◆ **YOUR TASK**
Please copy the lines below exactly, from the first one through the line showing "bits ← slice_from self delta;".

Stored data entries
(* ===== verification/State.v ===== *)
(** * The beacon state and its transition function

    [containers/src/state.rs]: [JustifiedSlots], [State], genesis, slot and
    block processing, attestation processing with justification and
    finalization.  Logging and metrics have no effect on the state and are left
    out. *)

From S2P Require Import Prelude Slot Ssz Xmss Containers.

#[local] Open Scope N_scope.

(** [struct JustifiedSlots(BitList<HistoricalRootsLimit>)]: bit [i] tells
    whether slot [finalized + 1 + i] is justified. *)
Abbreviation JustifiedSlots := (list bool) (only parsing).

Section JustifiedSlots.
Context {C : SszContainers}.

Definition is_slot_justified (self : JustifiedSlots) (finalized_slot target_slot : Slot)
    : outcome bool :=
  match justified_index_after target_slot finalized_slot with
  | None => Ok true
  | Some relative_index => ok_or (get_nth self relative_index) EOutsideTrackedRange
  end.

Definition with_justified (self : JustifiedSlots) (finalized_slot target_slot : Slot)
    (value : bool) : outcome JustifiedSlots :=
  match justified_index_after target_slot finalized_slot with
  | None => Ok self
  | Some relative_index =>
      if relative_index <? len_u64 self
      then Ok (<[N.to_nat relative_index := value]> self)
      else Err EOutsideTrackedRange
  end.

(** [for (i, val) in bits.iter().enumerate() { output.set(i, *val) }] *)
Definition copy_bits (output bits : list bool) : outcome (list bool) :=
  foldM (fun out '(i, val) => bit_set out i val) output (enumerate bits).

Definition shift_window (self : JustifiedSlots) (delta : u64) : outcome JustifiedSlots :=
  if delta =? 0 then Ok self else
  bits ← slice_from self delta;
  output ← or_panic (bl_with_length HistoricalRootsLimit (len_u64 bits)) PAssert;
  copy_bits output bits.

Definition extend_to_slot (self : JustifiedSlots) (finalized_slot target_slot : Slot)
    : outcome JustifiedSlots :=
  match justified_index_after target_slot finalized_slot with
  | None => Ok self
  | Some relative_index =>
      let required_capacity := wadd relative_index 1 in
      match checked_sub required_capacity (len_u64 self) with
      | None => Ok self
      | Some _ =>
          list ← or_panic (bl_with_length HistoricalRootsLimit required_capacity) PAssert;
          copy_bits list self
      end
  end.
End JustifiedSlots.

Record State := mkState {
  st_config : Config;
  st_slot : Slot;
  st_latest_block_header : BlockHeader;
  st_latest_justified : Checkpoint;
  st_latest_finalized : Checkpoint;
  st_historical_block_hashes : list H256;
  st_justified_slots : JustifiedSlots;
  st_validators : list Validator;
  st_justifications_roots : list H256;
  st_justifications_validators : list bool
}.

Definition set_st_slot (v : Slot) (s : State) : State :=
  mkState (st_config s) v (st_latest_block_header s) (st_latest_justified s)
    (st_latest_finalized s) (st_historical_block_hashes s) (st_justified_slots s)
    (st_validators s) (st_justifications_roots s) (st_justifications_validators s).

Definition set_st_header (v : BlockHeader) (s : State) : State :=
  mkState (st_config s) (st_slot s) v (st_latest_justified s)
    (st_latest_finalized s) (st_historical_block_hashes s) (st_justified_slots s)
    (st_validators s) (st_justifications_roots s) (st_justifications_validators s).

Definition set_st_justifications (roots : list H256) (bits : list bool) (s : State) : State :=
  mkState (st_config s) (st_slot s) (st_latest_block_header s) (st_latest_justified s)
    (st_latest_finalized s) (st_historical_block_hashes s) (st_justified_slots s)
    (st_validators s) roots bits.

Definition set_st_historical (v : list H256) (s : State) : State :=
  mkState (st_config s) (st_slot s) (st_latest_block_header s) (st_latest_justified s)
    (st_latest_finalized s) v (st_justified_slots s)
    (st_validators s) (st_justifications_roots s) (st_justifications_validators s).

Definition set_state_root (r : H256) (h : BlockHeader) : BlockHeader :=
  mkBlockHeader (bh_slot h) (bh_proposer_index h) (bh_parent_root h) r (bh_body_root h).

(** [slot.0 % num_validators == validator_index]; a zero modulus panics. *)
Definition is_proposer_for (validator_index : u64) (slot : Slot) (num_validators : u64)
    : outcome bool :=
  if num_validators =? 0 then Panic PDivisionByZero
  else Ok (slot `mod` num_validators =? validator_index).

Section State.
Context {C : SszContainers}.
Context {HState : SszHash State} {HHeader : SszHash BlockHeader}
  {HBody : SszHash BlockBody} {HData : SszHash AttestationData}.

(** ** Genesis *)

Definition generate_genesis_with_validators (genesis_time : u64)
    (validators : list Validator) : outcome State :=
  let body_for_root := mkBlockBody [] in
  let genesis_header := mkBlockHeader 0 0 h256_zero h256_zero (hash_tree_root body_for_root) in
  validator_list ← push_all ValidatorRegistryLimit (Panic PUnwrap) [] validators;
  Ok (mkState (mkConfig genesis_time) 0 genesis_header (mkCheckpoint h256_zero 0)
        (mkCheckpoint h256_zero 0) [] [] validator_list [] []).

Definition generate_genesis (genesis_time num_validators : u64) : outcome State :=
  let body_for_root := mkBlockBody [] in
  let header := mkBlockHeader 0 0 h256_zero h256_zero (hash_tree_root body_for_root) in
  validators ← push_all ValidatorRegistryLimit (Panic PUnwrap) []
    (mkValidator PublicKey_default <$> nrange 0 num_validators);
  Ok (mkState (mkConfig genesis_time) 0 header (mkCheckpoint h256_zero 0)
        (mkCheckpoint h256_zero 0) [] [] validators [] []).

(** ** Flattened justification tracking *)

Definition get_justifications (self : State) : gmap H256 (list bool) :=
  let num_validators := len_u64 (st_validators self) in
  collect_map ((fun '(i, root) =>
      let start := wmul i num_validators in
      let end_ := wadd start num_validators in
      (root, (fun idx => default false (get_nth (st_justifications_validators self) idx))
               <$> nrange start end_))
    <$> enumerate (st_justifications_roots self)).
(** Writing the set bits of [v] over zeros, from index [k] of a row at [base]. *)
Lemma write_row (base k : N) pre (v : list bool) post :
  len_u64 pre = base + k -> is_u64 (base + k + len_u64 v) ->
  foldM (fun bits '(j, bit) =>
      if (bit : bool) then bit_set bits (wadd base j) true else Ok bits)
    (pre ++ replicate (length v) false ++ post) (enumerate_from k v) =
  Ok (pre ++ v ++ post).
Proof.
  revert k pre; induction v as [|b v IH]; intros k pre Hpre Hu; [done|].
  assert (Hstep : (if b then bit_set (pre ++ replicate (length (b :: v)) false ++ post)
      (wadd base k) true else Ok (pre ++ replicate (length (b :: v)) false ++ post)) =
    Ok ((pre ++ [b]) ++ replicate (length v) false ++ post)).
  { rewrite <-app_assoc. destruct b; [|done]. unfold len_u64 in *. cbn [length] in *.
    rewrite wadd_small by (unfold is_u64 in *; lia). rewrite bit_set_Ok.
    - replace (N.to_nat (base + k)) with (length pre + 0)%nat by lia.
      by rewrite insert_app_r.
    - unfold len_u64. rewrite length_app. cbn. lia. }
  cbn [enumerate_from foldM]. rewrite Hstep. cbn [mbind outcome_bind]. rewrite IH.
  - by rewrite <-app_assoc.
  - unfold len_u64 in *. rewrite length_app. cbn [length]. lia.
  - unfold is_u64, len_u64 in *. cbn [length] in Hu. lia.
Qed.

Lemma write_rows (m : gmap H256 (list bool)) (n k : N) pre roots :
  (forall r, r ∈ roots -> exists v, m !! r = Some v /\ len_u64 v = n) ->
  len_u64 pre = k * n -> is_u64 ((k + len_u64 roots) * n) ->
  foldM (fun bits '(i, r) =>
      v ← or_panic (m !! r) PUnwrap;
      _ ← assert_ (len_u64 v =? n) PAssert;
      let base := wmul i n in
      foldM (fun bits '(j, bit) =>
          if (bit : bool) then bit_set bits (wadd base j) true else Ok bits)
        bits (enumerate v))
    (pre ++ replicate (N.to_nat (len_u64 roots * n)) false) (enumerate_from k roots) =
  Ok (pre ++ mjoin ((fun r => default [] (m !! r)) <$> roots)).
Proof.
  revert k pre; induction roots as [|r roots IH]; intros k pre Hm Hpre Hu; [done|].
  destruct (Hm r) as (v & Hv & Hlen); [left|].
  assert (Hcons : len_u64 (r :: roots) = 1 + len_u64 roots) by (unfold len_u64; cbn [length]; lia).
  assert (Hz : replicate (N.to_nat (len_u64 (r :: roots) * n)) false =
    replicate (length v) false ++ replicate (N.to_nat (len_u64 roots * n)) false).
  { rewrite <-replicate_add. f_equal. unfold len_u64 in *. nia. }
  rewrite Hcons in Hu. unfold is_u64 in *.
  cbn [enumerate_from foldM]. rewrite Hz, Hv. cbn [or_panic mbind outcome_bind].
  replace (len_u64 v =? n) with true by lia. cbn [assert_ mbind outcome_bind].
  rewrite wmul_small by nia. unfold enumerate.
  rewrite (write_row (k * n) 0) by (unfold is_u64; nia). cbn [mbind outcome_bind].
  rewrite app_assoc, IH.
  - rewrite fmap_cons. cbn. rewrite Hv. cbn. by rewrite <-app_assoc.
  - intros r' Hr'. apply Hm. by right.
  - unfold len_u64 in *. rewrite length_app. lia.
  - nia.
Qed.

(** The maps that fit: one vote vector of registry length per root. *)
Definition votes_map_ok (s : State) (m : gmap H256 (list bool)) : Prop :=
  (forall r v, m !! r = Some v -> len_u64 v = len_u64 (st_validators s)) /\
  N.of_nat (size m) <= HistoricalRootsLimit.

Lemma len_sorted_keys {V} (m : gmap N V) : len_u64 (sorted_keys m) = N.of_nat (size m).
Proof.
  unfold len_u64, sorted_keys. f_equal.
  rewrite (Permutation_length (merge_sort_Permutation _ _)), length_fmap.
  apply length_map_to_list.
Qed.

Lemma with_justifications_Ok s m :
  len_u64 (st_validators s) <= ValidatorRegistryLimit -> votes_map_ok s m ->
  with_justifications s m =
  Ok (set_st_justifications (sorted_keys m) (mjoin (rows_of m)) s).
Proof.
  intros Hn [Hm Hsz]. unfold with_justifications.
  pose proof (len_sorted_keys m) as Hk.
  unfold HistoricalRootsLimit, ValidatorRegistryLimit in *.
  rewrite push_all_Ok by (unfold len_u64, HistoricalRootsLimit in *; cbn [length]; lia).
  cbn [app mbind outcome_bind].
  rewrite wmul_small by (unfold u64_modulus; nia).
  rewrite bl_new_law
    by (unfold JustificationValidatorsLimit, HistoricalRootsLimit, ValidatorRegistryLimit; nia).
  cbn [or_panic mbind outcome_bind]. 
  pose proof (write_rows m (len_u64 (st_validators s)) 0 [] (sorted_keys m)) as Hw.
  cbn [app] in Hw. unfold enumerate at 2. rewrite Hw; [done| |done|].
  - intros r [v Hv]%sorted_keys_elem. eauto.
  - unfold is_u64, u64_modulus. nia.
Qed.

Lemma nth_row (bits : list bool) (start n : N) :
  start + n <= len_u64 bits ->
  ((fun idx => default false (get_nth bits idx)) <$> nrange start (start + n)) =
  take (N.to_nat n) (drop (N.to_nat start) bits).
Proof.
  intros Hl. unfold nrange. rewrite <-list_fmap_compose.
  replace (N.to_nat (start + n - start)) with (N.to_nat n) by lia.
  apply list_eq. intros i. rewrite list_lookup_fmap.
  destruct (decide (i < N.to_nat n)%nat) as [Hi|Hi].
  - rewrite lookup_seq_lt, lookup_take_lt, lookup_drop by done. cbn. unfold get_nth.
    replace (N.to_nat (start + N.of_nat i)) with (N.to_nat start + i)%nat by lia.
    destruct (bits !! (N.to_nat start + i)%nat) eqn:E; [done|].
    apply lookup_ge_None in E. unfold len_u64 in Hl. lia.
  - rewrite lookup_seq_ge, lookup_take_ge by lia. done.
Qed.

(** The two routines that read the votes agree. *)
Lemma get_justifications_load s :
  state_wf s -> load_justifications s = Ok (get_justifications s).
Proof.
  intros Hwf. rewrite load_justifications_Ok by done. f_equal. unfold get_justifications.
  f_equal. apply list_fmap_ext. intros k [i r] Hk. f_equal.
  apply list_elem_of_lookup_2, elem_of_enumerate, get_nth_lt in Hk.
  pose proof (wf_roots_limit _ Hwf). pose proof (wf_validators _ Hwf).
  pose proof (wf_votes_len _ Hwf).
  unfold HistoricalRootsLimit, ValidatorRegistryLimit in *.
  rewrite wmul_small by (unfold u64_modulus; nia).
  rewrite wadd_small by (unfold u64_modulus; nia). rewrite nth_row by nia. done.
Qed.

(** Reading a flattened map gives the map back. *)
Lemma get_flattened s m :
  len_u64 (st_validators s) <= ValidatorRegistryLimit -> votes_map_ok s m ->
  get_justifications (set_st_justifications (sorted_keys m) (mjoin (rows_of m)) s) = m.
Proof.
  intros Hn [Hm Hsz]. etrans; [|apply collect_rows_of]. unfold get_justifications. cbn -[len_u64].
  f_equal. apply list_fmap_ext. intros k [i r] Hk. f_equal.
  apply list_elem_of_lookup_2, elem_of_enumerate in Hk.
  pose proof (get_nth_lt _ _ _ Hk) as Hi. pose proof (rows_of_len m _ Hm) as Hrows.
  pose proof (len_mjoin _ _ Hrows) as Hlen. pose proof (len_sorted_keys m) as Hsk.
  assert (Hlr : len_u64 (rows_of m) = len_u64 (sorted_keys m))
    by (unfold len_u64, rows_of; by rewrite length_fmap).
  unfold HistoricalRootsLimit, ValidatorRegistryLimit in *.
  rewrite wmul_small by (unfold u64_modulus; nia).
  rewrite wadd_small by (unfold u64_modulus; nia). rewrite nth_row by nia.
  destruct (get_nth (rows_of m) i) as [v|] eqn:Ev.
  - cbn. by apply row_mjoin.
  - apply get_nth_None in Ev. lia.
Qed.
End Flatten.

◆ **TASK ANSWER**
(* ===== verification/State.v ===== *)
(** * The beacon state and its transition function

    [containers/src/state.rs]: [JustifiedSlots], [State], genesis, slot and
    block processing, attestation processing with justification and
    finalization.  Logging and metrics have no effect on the state and are left
    out. *)

From S2P Require Import Prelude Slot Ssz Xmss Containers.

#[local] Open Scope N_scope.

(** [struct JustifiedSlots(BitList<HistoricalRootsLimit>)]: bit [i] tells
    whether slot [finalized + 1 + i] is justified. *)
Abbreviation JustifiedSlots := (list bool) (only parsing).

Section JustifiedSlots.
Context {C : SszContainers}.

Definition is_slot_justified (self : JustifiedSlots) (finalized_slot target_slot : Slot)
    : outcome bool :=
  match justified_index_after target_slot finalized_slot with
  | None => Ok true
  | Some relative_index => ok_or (get_nth self relative_index) EOutsideTrackedRange
  end.

Definition with_justified (self : JustifiedSlots) (finalized_slot target_slot : Slot)
    (value : bool) : outcome JustifiedSlots :=
  match justified_index_after target_slot finalized_slot with
  | None => Ok self
  | Some relative_index =>
      if relative_index <? len_u64 self
      then Ok (<[N.to_nat relative_index := value]> self)
      else Err EOutsideTrackedRange
  end.

(** [for (i, val) in bits.iter().enumerate() { output.set(i, *val) }] *)
Definition copy_bits (output bits : list bool) : outcome (list bool) :=
  foldM (fun out '(i, val) => bit_set out i val) output (enumerate bits).

Definition shift_window (self : JustifiedSlots) (delta : u64) : outcome JustifiedSlots :=
  if delta =? 0 then Ok self else
  bits ← slice_from self delta;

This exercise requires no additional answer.